Exercise objective →
In the data below, find the line containing "leaves it disabled. *)", then set down that line and every later line up to and including the line containing "Sample.hits) result Sample.token", exactly.

Data shown →

* * *

Lemma join_standalone (sep : ascii) (tokens : list string) :
  RegExp.isWordChar sep = false ->
  Forall (fun t => allWord t = true) tokens ->
  forall prev : option ascii,
    RegExp.isWordSide prev = false ->
    (exists before after,
       join sep tokens = before ++ "abstract" ++ after
       /\ RegExp.isWordSide (lastOr prev before) = false
       /\ RegExp.isWordSide (RegExp.head after) = false)
    <-> In "abstract" tokens.
Proof.
  intros Hsep Hall. induction Hall as [|t ts Ht Hts IH]; intros prev Hprev.
  - split; [|intros []]. intros (before & after & Heq & _).
    destruct before; discriminate Heq.
  - rewrite join_cons. split.
    + intros (before & after & Heq & Hlast & Hafter).
      destruct before as [|b before].
      * left. simpl in Heq.
        destruct (word_run_unique t "abstract" (joinRest sep ts) after) as [-> _];
          auto using joinRest_head.
      * right.
        destruct (word_run_skipped t prev (String b before) (joinRest sep ts)
                    ("abstract" ++ after) Ht Heq) as (before' & Hb & Hr & Hn);
          [discriminate | exact Hlast |].
        destruct ts as [|t' ts']; simpl in Hr.
        -- destruct before'; [contradiction | discriminate Hr].
        -- destruct before' as [|c before']; [contradiction|].
           simpl in Hr. injection Hr as <- Hr.
           apply (IH (Some sep) Hsep). exists before', after.
           split; [exact Hr|]. split; [|exact Hafter].
           rewrite Hb, lastOr_app in Hlast. exact Hlast.
    + intros [<-|Hin].
      * exists "", (joinRest sep ts). simpl. auto using joinRest_head.
      * apply (IH (Some sep) Hsep) in Hin as (before' & after & Heq & Hlast & Hafter).
        destruct ts as [|t' ts']; [destruct before'; discriminate Heq|].
        exists (t ++ String sep before'), after.
        split; [|split; [|exact Hafter]].
        -- rewrite append_assoc. unfold joinRest. rewrite Heq. reflexivity.
        -- rewrite lastOr_app. exact Hlast.
Qed.

Section ClassifierFurther.

Variable TextDocument : Type.
Variable getSymbolRange : TextDocument -> NavigationTree -> vscode.Range.

(** X1: for a node of one of the five kinds checked for [abstract] whose
    modifiers are a list of names made of word characters, with a non-word
    separator between them, [extractSymbol] returns a range exactly when
    [abstract] is one of the names, and [null] exactly when it is not. *)
Theorem extractSymbol_modifier_list
    (document : TextDocument) (item : NavigationTree) (parent : option NavigationTree)
    (sep : ascii) (tokens : list string) :
  In (kind item) abstractCheckedKinds ->
  RegExp.isWordChar sep = false ->
  Forall (fun t => allWord t = true) tokens ->
  kindModifiers item = join sep tokens ->
  (extractSymbol TextDocument getSymbolRange document item parent
   = Some (getSymbolRange document item)
   <-> In "abstract" tokens)
  /\ (extractSymbol TextDocument getSymbolRange document item parent = None
      <-> ~ In "abstract" tokens).
Proof.
  intros Hk Hsep Hall Hm.
  rewrite (extractSymbol_checked TextDocument getSymbolRange document item parent Hk).
  assert (Hs : RegExp.truthy (RegExp.String_match (kindModifiers item)) = true
               <-> In "abstract" tokens).
  { rewrite String_match_truthy, Hm. unfold standaloneAbstract.
    apply (join_standalone sep tokens Hsep Hall None). reflexivity. }
  destruct (RegExp.truthy (RegExp.String_match (kindModifiers item))).
  - assert (Hin : In "abstract" tokens) by (apply Hs; reflexivity).
    split; split; intros H; try reflexivity; try assumption;
      try discriminate H; contradiction.
  - assert (Hn : ~ In "abstract" tokens)
      by (intros Hin; apply Hs in Hin; discriminate Hin).
    split; split; intros H; try reflexivity; try assumption;
      try discriminate H; contradiction.
Qed.

End ClassifierFurther.

(** ** The configuration *)

Lemma last_cons_default {A : Type} (l : list A) : forall a d : A,
  last (a :: l) d = last l a.
Proof.
  induction l as [|b l IH]; intros a d; [reflexivity|].
  change (last (a :: b :: l) d) with (last (b :: l) d).
  rewrite !IH. reflexivity.
Qed.

Section ConfigurationProperties.

Variable Base : Type.
Variable setEnabled : bool -> Base -> Base.
Variable enabled : Base -> bool.
Variable language : string.

Hypothesis enabled_setEnabled : forall (b : bool) (this : Base), enabled (setEnabled b this) = b.

Lemma afterChanges_last (changes : list Workspace) : forall (workspace : Workspace) (this : Base),
  enabled (fold_left (configurationChanged Base setEnabled language) changes
             (updateConfiguration Base setEnabled language workspace this))
  = WorkspaceConfiguration_get (last changes workspace language)
      "implementationsCodeLens.enabled" false.
Proof.
  induction changes as [|change changes IH]; intros workspace this; simpl fold_left.
  - apply enabled_setEnabled.
  - unfold configurationChanged at 2. rewrite IH, last_cons_default. reflexivity.
Qed.

(** X9: after its construction and any sequence of configuration changes,
    the provider is enabled exactly when the configuration of its own
    language, as it is after the last change, sets
    [implementationsCodeLens.enabled] to true; a setting that is absent
    leaves it disabled. *)
Theorem provider_enabled_iff_configured
    (workspace : Workspace) (super : Base) (changes : list Workspace) :
  enabled (afterChanges Base setEnabled language workspace super changes) = true
  <-> last changes workspace language "implementationsCodeLens.enabled" = Some true.
Proof.
  unfold afterChanges, construct. rewrite afterChanges_last.
  unfold WorkspaceConfiguration_get.
  destruct (last changes workspace language "implementationsCodeLens.enabled") as [[|]|];
    split; congruence.
Qed.

End ConfigurationProperties.

(** ** The further properties at concrete inputs *)

Lemma extractSymbol_modifier_list_witness :
  extractSymbol unit Sample.symbolRange tt
    (Sample.node PConst.memberFunction "export,abstract,declare") None
  = Some (vscode.newRange 0 0 0 1)
  /\ In "abstract" ["export"; "abstract"; "declare"].
Proof.
  destruct (extractSymbol_modifier_list unit Sample.symbolRange tt
              (Sample.node PConst.memberFunction "export,abstract,declare") None
              ","%char ["export"; "abstract"; "declare"]) as [[Hin _] _].
  - simpl. auto.
  - reflexivity.
  - repeat constructor.
  - reflexivity.
  - split; [reflexivity|]. apply Hin. reflexivity.
Defined.

Lemma resolveCodeLens_idempotent_witness :
  exists result,
    resolveCodeLens (Sample.answering Sample.hits) Sample.lens Sample.token
    = Promise.Fulfilled result
    /\ command result <> None
    /\ resolveCodeLens (Sample.answering Sample.hits) result Sample.token
       = Promise.Fulfilled result.
Proof.
  eexists. split; [reflexivity|]. split; [discriminate|].
  apply (resolveCodeLens_idempotent (Sample.answering Sample.hits) Sample.lens Sample.token).
  reflexivity.
Defined.

Lemma resolveCodeLens_target_count_witness :
  exists targets,
    jumpTargets (resolveCodeLens (Sample.answering Sample.hits) Sample.lens Sample.token)
    = Some targets
    /\ List.length targets <= 3
    /\ targets <> [].
Proof.
  destruct (resolveCodeLens_target_count (Sample.answering Sample.hits)
              Sample.lens Sample.token
              (Some (Proto.mkImplementationResponse (Some Sample.hits))) Sample.hits
              eq_refl eq_refl) as (targets & Ht & Hle & Hnil & _).
  exists targets. split; [exact Ht|]. split; [exact Hle|].
  intros Hempty. pose proof (proj1 Hnil Hempty) as Hall.
  destruct (Hall (Sample.span "/b.ts" 5 3 8 1)) as [Huri _].
  - simpl. auto.
  - discriminate Huri.
Defined.
Lemma applyResult_invariant c w v s : ready c w s -> formInvariant (applyResult c w v s).
Proof.
  intros (Honly & _ & _ & _ & Hd & Hw & Hlow & Hnd).
  unfold applyResult. apply finallyBlock_invariant.
  - destruct v; exact Honly.
  - destruct v; [|exact Hlow]. cbn. intros w' Hin. apply in_app_or in Hin as [Hin|[<-|[]]];
      [apply Hlow, Hin|exact Hw].
  - destruct v; [|exact Hnd]. cbn.
    apply List.NoDup_rev in Hnd. rewrite <- (rev_involutive (_ ++ _)), rev_app_distr.
    apply List.NoDup_rev. cbn. constructor; [|exact Hnd].
    rewrite <- in_rev. apply isDuplicate_not_In; assumption.
Qed.

Lemma applyThrown_invariant c w e s : ready c w s -> formInvariant (applyThrown c e s).
Proof.
  intros (Honly & _ & _ & _ & _ & _ & Hlow & Hnd).
  unfold applyThrown. apply finallyBlock_invariant; destruct (negb _ || _); assumption.
Qed.

Lemma setCont_invariant c w k s : ready c w s -> formInvariant (setCont c k s).
Proof.
  intros (Honly & (call0 & Hc0 & Hw0) & Href & Hval & Hd & Hw & Hlow & Hnd).
  destruct (setCont_fields c k s) as (_ & Hr & Hv & _ & Hf & _).
  split; [|rewrite Hf; split; assumption].
  intros c' call Hl Hp. rewrite Hr, Hv, Hf.
  destruct (Nat.eq_dec c c') as [<-|Hne].
  - rewrite (setCont_lookup _ _ _ _ Hc0) in Hl. injection Hl as <-.
    cbn [c_word]. rewrite Hw0. tauto.
  - rewrite setCont_lookup_ne in Hl by exact Hne.
    exfalso. apply Hne. symmetry. eapply Honly; eassumption.
Qed.
(* ================================================================== *)
(** * [parse_sgr]                                                       *)
(* ================================================================== *)

(** The body of [parse_sgr] from [char *p = tmp] on: [tmp] is the C
    string in the scratch copy, [termch] the byte [buf[len-1]].  [errno]
    is cleared once and tested after each [strtol], so the first
    conversion that sets ERANGE or converts nothing ends the parse. *)
Definition parse_sgr_fields (tmp : list ascii) (termch : ascii)
  : option (Z * Z * Z * ascii) :=
  match Chr.strchr_split ";" tmp with
  | None => None
  | Some (p, s1) =>
      match Chr.strchr_split ";" s1 with
      | None => None
      | Some (s1, s2) =>
          let '(vcb, n1, e1) := Chr.strtol p in
          if e1 || Nat.eqb n1 0 then None else
          let '(vcx, n2, e2) := Chr.strtol s1 in
          if e2 || Nat.eqb n2 0 then None else
          let '(vcy, n3, e3) := Chr.strtol s2 in
          if e3 || Nat.eqb n3 0 then None else
          Some (Mach.to_int vcb, Mach.to_int vcx, Mach.to_int vcy, termch)
      end
  end.

(** [parse_sgr(buf, len, &cb, &cx, &cy, &termch)] with [len] the number
    of bytes of [buf] that were filled; [None] is the return value 0,
    [Some (cb, cx, cy, termch)] the return value 1 with the four
    results. *)
Definition parse_sgr (buf : list ascii) : option (Z * Z * Z * ascii) :=
  let len := Z.of_nat (length buf) in
  if (len <? 4) || negb (Chr.eqc (hd Chr.NUL buf) "<") || (len >=? SGR_BUF)
  then None
  else
    (* memcpy(tmp, buf+1, len-2); tmp[len-2] = 0 *)
    parse_sgr_fields (Chr.c_str (firstn (length buf - 2) (skipn 1 buf)))
                     (last buf Chr.NUL).

Definition bytes (s : string) : list ascii := list_ascii_of_string s.

(* ================================================================== *)
(** * The world outside the program                                     *)
(* ================================================================== *)

(** What one call of [select] on the terminal reports.  [SEL_EINTR sig]
    is a return of -1 with [errno == EINTR] after the delivery of signal
    [sig]; [sig = 0] stands for SIGWINCH, whose handler leaves [got_sig]
    alone. *)
Inductive select_outcome :=
| SEL_READY
| SEL_TIMEOUT
| SEL_EINTR (sig : Z)
| SEL_ERROR.

(** What one call of [read(ttyfd, &c, 1)] reports: a byte, or a return
    value <= 0 (end of input or an error; [sig <> 0] when the read was
    interrupted by a signal that [sighandler] caught). *)
Inductive read_outcome :=
| RD_BYTE (c : ascii)
| RD_FAIL (sig : Z).

Record world := {
  sel_q : list select_outcome;          (* future of the terminal, per select *)
  rd_q : list read_outcome;             (* future of the terminal, per read *)
  got_sig : Z;                          (* the global [got_sig] *)
  cleanup_done : bool;                  (* the global [cleanup_done] *)
  clock : nat -> timespec;              (* CLOCK_MONOTONIC, per call *)
  ticks : nat;                          (* calls of clock_gettime so far *)
  alloc_ok : nat -> bool;               (* does the n-th allocation succeed *)
  allocs : nat;                         (* allocations so far *)
  sel_log : list (option (Z * Z));      (* timeout argument of each select *)
  term_out : list string;               (* the writes of [term_write] *)
  out_buf : string;                     (* bytes printed to out_fp / stdout *)
  err_buf : string;                     (* bytes printed to stderr *)
  wall_iso : string                     (* strftime of time(NULL), UTC *)
}.

Definition set_queues (sq : list select_outcome) (rq : list read_outcome)
    (w : world) : world :=
  {| sel_q := sq; rd_q := rq; got_sig := got_sig w;
     cleanup_done := cleanup_done w; clock := clock w;
     ticks := ticks w; alloc_ok := alloc_ok w; allocs := allocs w;
     sel_log := sel_log w; term_out := term_out w; out_buf := out_buf w;
     err_buf := err_buf w; wall_iso := wall_iso w |}.

Definition set_got_sig (g : Z) (w : world) : world :=
  {| sel_q := sel_q w; rd_q := rd_q w; got_sig := g;
     cleanup_done := cleanup_done w; clock := clock w;
     ticks := ticks w; alloc_ok := alloc_ok w; allocs := allocs w;
     sel_log := sel_log w; term_out := term_out w; out_buf := out_buf w;
     err_buf := err_buf w; wall_iso := wall_iso w |}.

Definition set_cleanup_done (b : bool) (w : world) : world :=
  {| sel_q := sel_q w; rd_q := rd_q w; got_sig := got_sig w;
     cleanup_done := b; clock := clock w;
     ticks := ticks w; alloc_ok := alloc_ok w; allocs := allocs w;
     sel_log := sel_log w; term_out := term_out w; out_buf := out_buf w;
     err_buf := err_buf w; wall_iso := wall_iso w |}.

Definition set_ticks (n : nat) (w : world) : world :=
  {| sel_q := sel_q w; rd_q := rd_q w; got_sig := got_sig w;
     cleanup_done := cleanup_done w; clock := clock w;
     ticks := n; alloc_ok := alloc_ok w; allocs := allocs w;
     sel_log := sel_log w; term_out := term_out w; out_buf := out_buf w;
     err_buf := err_buf w; wall_iso := wall_iso w |}.

Definition set_allocs (n : nat) (w : world) : world :=
  {| sel_q := sel_q w; rd_q := rd_q w; got_sig := got_sig w;
     cleanup_done := cleanup_done w; clock := clock w;
     ticks := ticks w; alloc_ok := alloc_ok w; allocs := n;
     sel_log := sel_log w; term_out := term_out w; out_buf := out_buf w;
     err_buf := err_buf w; wall_iso := wall_iso w |}.

Definition set_sel_log (l : list (option (Z * Z))) (w : world) : world :=
  {| sel_q := sel_q w; rd_q := rd_q w; got_sig := got_sig w;
     cleanup_done := cleanup_done w; clock := clock w;
     ticks := ticks w; alloc_ok := alloc_ok w; allocs := allocs w;
     sel_log := l; term_out := term_out w; out_buf := out_buf w;
     err_buf := err_buf w; wall_iso := wall_iso w |}.

Definition set_term_out (l : list string) (w : world) : world :=
  {| sel_q := sel_q w; rd_q := rd_q w; got_sig := got_sig w;
     cleanup_done := cleanup_done w; clock := clock w;
     ticks := ticks w; alloc_ok := alloc_ok w; allocs := allocs w;
     sel_log := sel_log w; term_out := l; out_buf := out_buf w;
     err_buf := err_buf w; wall_iso := wall_iso w |}.

Definition set_out_buf (s : string) (w : world) : world :=
  {| sel_q := sel_q w; rd_q := rd_q w; got_sig := got_sig w;
     cleanup_done := cleanup_done w; clock := clock w;
     ticks := ticks w; alloc_ok := alloc_ok w; allocs := allocs w;
     sel_log := sel_log w; term_out := term_out w; out_buf := s;
     err_buf := err_buf w; wall_iso := wall_iso w |}.

Definition set_err_buf (s : string) (w : world) : world :=
  {| sel_q := sel_q w; rd_q := rd_q w; got_sig := got_sig w;
     cleanup_done := cleanup_done w; clock := clock w;
     ticks := ticks w; alloc_ok := alloc_ok w; allocs := allocs w;
     sel_log := sel_log w; term_out := term_out w; out_buf := out_buf w;
     err_buf := s; wall_iso := wall_iso w |}.

(** ** A state monad over the world

    [None] is a call that never returns: the program sits in a blocking
    [select] or [read] and the terminal has nothing more to say. *)

Definition M (A : Type) : Type := world -> option (A * world).

Definition ret {A} (a : A) : M A := fun w => Some (a, w).

Definition bind {A B} (c : M A) (k : A -> M B) : M B :=
  fun w => match c w with
           | Some (a, w') => k a w'
           | None => None
           end.

Declare Scope io_scope.
Delimit Scope io_scope with io.
Notation "x <- c ;; k" := (bind c (fun x => k))
  (at level 61, c at next level, right associativity) : io_scope.
Notation "c ;;; k" := (bind c (fun _ => k))
  (at level 61, right associativity) : io_scope.
Local Open Scope io_scope.

Definition modify (f : world -> world) : M unit := fun w => Some (tt, f w).
Definition gets {A} (f : world -> A) : M A := fun w => Some (f w, w).

(** ** Terminal output and signals *)

Definition esc_str (s : string) : string := String Chr.ESC s.

Definition term_write (s : string) : M unit :=
  modify (fun w => set_term_out (term_out w ++ [s]) w).

(** The sequence of [minimal_signal_restore]. *)
Definition restore_seq : string :=
  esc_str "[?25h" ++ esc_str "[?1049l" ++ esc_str "[?1000l"
  ++ esc_str "[?1002l" ++ esc_str "[?1006l".

(** [sighandler(sig)], run by the delivery of SIGINT, SIGTERM, SIGHUP or
    SIGQUIT; for [sig = 0] (SIGWINCH) nothing the program reads changes. *)
Definition sighandler (sig : Z) (w : world) : world :=
  if sig =? 0 then w
  else set_term_out (term_out w ++ [restore_seq]) (set_got_sig sig w).

(** ** System calls *)

(** The next outcome of a [select].  Without a timeout (NULL) the call
    cannot report one: it keeps waiting through the quiet periods. *)
Fixpoint select_pop (blocking : bool) (q : list select_outcome)
  : option (select_outcome * list select_outcome) :=
  match q with
  | [] => None
  | SEL_TIMEOUT :: q' =>
      if blocking then select_pop blocking q' else Some (SEL_TIMEOUT, q')
  | o :: q' => Some (o, q')
  end.

Definition is_none {A} (o : option A) : bool :=
  match o with None => true | Some _ => false end.

Definition sys_select (tv : option (Z * Z)) : M select_outcome := fun w =>
  match select_pop (is_none tv) (sel_q w) with
  | None => None
  | Some (o, q) =>
      let w1 := set_sel_log (sel_log w ++ [tv]) (set_queues q (rd_q w) w) in
      Some (o, match o with SEL_EINTR sig => sighandler sig w1 | _ => w1 end)
  end.

(** [read(ttyfd, &c, 1)]: [Some c] for a return value of 1. *)
Definition sys_read : M (option ascii) := fun w =>
  match rd_q w with
  | [] => None
  | RD_BYTE c :: q => Some (Some c, set_queues (sel_q w) q w)
  | RD_FAIL sig :: q => Some (None, sighandler sig (set_queues (sel_q w) q w))
  end.

Definition clock_gettime : M timespec := fun w =>
  Some (clock w (ticks w), set_ticks (S (ticks w)) w).
(** X15: when no price record lacks its price, [_calculate_portfolio_returns]
    returns a series that is as long as the shortest non-empty return series
    of the assets: it is no longer than the series of any asset that has
    returns, it has the length of one of them, and it is empty only when no
    asset has a return. *)
Theorem portfolio_returns_as_long_as_shortest_history :
  forall (portfolio_data : Portfolio) (price_data : PriceData) (assets' : list Asset),
    assets portfolio_data = Some assets' ->
    Forall (priced price_data) (map a_symbol assets') ->
    exists rs,
      _calculate_portfolio_returns portfolio_data price_data = Ret rs
      /\ (forall s, In s (map a_symbol assets') -> (0 < return_count price_data s)%nat ->
                    (List.length rs <= return_count price_data s)%nat)
      /\ ((0 < List.length rs)%nat ->
          exists s, In s (map a_symbol assets')
                    /\ List.length rs = return_count price_data s)
      /\ ((exists s, In s (map a_symbol assets') /\ (0 < return_count price_data s)%nat) ->
          (0 < List.length rs)%nat).
Proof. exact portfolio_returns_length. Qed.

Lemma portfolio_returns_as_long_as_shortest_history_witness :
  exists rs,
    _calculate_portfolio_returns long_and_short_data long_and_short_prices = Ret rs
    /\ (forall s, In s ["BTC"; "ETH"] ->
                  (0 < return_count long_and_short_prices s)%nat ->
                  (List.length rs <= return_count long_and_short_prices s)%nat)
    /\ ((0 < List.length rs)%nat ->
        exists s, In s ["BTC"; "ETH"]
                  /\ List.length rs = return_count long_and_short_prices s)
    /\ ((exists s, In s ["BTC"; "ETH"]
                   /\ (0 < return_count long_and_short_prices s)%nat) ->
        (0 < List.length rs)%nat).
Proof.
  apply (portfolio_returns_as_long_as_shortest_history long_and_short_data
           long_and_short_prices
           (get_default (assets long_and_short_data) [])).
  - reflexivity.
  - repeat constructor.
Defined.
Section Execute.

Context {ScriptContext Value Exn HostState : Type}.

Variable __call_function__ :
  ScriptContext → string → HostState → HostState * outcome Exn Value.

(** C7.  Pass-through: [execute (context, data)] is the host call
    [__call_function__ (context, data)]: both arguments go over as they
    are, a value the host returns is returned as it is, and an exception
    the host raises is raised as it is. *)
Theorem execute_is_host_call (context : ScriptContext) (data : string)
    (host : HostState) :
  execute __call_function__ context data host = __call_function__ context data host
  ∧ (∀ host' v, __call_function__ context data host = (host', Returned v) →
       execute __call_function__ context data host = (host', Returned v))
  ∧ (∀ host' e, __call_function__ context data host = (host', Raised e) →
       execute __call_function__ context data host = (host', Raised e)).
Proof. unfold execute. auto. Qed.

End Execute.

End DialogFacts.

Module DemoFacts.

Import Extensions ExtensionsFacts Demo.

(** The keyword filtering of the specification's examples. *)
Example filtering_without_catch_all :
  map call_kwargs
    (calls (compute_stages (Methods := Offset) 3 (project [5; 6]%Z) widgets))
  = [declared_widgets; declared_widgets].
Proof. vm_compute. reflexivity. Qed.

Example filtering_with_catch_all :
  map call_kwargs
    (calls (compute_stages (Methods := OffsetOthers) 3 (project [5; 6]%Z) widgets))
  = [widgets; widgets].
Proof. vm_compute. reflexivity. Qed.

Example three_stages :
  result (compute_stages (Methods := Offset) 4 (project [5; 6; 8]%Z) widgets)
  = Some (Returned [6; 7; 9]%Z).
Proof. vm_compute. reflexivity. Qed.

Example second_of_three_raises :
  compute_stages (Methods := Offset) 4 (project [5; 7; 8]%Z) widgets
  = {| final_state := set_stage (project [5; 7; 8]%Z) 7%Z;
       calls := [first_call (project [5; 7; 8]%Z) 5%Z declared_widgets;
                 first_call (project [5; 7; 8]%Z) 7%Z declared_widgets];
       result := Some (Raised "ValueError") |}.
Proof. vm_compute. reflexivity. Qed.

(** A loop over a list that [compute] makes longer visits the new item
    too, and is cut off if it is not given the rounds for that. *)
Example appended_stage_is_visited :
  result (compute_stages (Methods := Appender) 3 (project [0%Z]) ∅)
    = Some (Returned [0; 1]%Z)
  ∧ result (compute_stages (Methods := Appender) 2 (project [0%Z]) ∅) = None.
Proof. split; vm_compute; reflexivity. Qed.

Lemma Offset_no_catch_all :
  ¬ declares_catch_all (@compute_parameters _ _ _ Offset).
Proof.
  unfold declares_catch_all. simpl.
  rewrite !Exists_cons, Exists_nil. simpl.
  intros [[?|?]|[[?|?]|[[?|?]|[]]]]; discriminate.
Qed.

Lemma Offset_returns_589 :
  Forall (λ call, is_returned (call_result (Methods := Offset) call) = true)
    (calls (compute_stages (Methods := Offset) 4 (project [5; 6; 8]%Z) widgets)).
Proof. repeat (constructor; [vm_compute; reflexivity|]). constructor. Qed.

Lemma Offset_leaves_state_alone (fuel : nat) (l : list Z) (kwargs : gmap string Z) :
  Forall (leaves_state_alone (Methods := Offset))
    (calls (compute_stages (Methods := Offset) fuel (project l) kwargs)).
Proof. apply Forall_forall. intros call _. reflexivity. Qed.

* * *

Exercise answer →
    leaves it disabled. *)
Theorem provider_enabled_iff_configured
    (workspace : Workspace) (super : Base) (changes : list Workspace) :
  enabled (afterChanges Base setEnabled language workspace super changes) = true
  <-> last changes workspace language "implementationsCodeLens.enabled" = Some true.
Proof.
  unfold afterChanges, construct. rewrite afterChanges_last.
  unfold WorkspaceConfiguration_get.
  destruct (last changes workspace language "implementationsCodeLens.enabled") as [[|]|];
    split; congruence.
Qed.

End ConfigurationProperties.

(** ** The further properties at concrete inputs *)

Lemma extractSymbol_modifier_list_witness :
  extractSymbol unit Sample.symbolRange tt
    (Sample.node PConst.memberFunction "export,abstract,declare") None
  = Some (vscode.newRange 0 0 0 1)
  /\ In "abstract" ["export"; "abstract"; "declare"].
Proof.
  destruct (extractSymbol_modifier_list unit Sample.symbolRange tt
              (Sample.node PConst.memberFunction "export,abstract,declare") None
              ","%char ["export"; "abstract"; "declare"]) as [[Hin _] _].
  - simpl. auto.
  - reflexivity.
  - repeat constructor.
  - reflexivity.
  - split; [reflexivity|]. apply Hin. reflexivity.
Defined.

Lemma resolveCodeLens_idempotent_witness :
  exists result,
    resolveCodeLens (Sample.answering Sample.hits) Sample.lens Sample.token
    = Promise.Fulfilled result
    /\ command result <> None
    /\ resolveCodeLens (Sample.answering Sample.hits) result Sample.token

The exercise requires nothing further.